_Task to complete_
Report the lines of the material that carry the string "with".

_Provided records_
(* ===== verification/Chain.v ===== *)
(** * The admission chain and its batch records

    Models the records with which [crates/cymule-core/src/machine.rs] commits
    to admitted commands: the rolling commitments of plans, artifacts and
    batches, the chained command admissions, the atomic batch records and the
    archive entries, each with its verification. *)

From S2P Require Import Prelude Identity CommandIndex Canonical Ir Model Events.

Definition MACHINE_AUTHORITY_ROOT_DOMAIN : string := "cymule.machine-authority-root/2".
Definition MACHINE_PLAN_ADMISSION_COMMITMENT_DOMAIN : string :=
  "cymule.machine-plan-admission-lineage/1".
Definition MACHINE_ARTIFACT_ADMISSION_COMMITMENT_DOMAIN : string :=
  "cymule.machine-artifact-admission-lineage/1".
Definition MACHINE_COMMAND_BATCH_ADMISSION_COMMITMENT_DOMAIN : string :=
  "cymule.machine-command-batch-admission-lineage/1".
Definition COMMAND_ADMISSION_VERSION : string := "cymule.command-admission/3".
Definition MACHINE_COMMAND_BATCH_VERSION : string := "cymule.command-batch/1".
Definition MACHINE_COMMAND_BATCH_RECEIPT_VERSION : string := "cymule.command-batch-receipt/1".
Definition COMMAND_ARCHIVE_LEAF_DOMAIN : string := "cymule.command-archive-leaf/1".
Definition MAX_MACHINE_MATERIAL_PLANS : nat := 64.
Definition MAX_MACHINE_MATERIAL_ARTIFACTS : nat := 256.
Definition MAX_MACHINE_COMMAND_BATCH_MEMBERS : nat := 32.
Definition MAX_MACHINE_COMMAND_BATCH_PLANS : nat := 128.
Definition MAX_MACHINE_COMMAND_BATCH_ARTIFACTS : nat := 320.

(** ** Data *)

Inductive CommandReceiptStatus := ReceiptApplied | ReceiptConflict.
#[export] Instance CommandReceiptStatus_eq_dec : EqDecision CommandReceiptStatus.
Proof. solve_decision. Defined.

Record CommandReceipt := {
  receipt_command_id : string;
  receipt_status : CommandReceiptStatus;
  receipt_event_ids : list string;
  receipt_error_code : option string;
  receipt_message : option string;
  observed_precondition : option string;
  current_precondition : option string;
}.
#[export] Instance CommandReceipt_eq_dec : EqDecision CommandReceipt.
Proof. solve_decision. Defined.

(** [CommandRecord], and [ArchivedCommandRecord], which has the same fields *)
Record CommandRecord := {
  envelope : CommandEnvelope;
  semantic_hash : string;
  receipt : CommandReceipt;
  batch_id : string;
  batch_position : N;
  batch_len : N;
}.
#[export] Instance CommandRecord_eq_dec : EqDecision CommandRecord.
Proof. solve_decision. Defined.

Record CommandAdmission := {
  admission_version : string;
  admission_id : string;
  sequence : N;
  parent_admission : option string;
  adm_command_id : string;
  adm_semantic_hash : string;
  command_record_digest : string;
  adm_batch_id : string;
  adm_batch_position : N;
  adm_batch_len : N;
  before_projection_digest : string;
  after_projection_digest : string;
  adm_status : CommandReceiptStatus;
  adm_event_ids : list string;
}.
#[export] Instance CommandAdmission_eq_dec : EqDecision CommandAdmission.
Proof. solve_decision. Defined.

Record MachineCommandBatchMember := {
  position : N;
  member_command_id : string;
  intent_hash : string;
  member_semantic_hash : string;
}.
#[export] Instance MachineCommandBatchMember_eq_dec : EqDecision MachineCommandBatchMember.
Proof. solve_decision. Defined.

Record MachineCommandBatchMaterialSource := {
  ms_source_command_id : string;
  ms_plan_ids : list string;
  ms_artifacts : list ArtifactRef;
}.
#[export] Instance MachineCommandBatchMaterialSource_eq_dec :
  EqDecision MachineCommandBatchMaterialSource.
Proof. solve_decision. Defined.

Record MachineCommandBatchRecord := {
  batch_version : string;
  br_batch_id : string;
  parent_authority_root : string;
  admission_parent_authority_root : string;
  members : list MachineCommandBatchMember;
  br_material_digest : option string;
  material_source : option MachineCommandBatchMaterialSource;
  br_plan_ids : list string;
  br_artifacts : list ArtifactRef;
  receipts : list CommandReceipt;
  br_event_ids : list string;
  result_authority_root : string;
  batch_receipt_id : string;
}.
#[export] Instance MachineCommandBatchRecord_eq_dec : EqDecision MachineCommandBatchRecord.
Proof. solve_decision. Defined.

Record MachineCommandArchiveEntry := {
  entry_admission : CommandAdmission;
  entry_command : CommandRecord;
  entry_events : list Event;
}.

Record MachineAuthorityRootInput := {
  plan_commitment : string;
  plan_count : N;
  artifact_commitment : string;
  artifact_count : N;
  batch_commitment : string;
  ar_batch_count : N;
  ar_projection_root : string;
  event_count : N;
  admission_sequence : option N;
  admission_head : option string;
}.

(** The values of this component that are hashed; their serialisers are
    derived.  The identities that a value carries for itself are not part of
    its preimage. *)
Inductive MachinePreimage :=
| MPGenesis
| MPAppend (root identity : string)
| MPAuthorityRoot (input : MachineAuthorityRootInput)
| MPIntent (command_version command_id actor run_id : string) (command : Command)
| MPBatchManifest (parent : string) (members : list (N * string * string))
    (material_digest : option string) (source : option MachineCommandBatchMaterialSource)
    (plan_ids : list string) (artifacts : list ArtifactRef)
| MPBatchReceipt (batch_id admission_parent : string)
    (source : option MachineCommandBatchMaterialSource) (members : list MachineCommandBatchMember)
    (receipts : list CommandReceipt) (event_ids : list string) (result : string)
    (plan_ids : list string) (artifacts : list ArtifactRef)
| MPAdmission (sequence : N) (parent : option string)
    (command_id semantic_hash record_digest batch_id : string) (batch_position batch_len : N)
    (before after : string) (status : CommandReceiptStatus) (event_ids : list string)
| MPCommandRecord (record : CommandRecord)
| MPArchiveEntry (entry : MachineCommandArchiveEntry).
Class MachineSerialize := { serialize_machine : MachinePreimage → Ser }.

_Exercise solution_
    Models the records with which [crates/cymule-core/src/machine.rs] commits
    archive entries, each with its verification. *)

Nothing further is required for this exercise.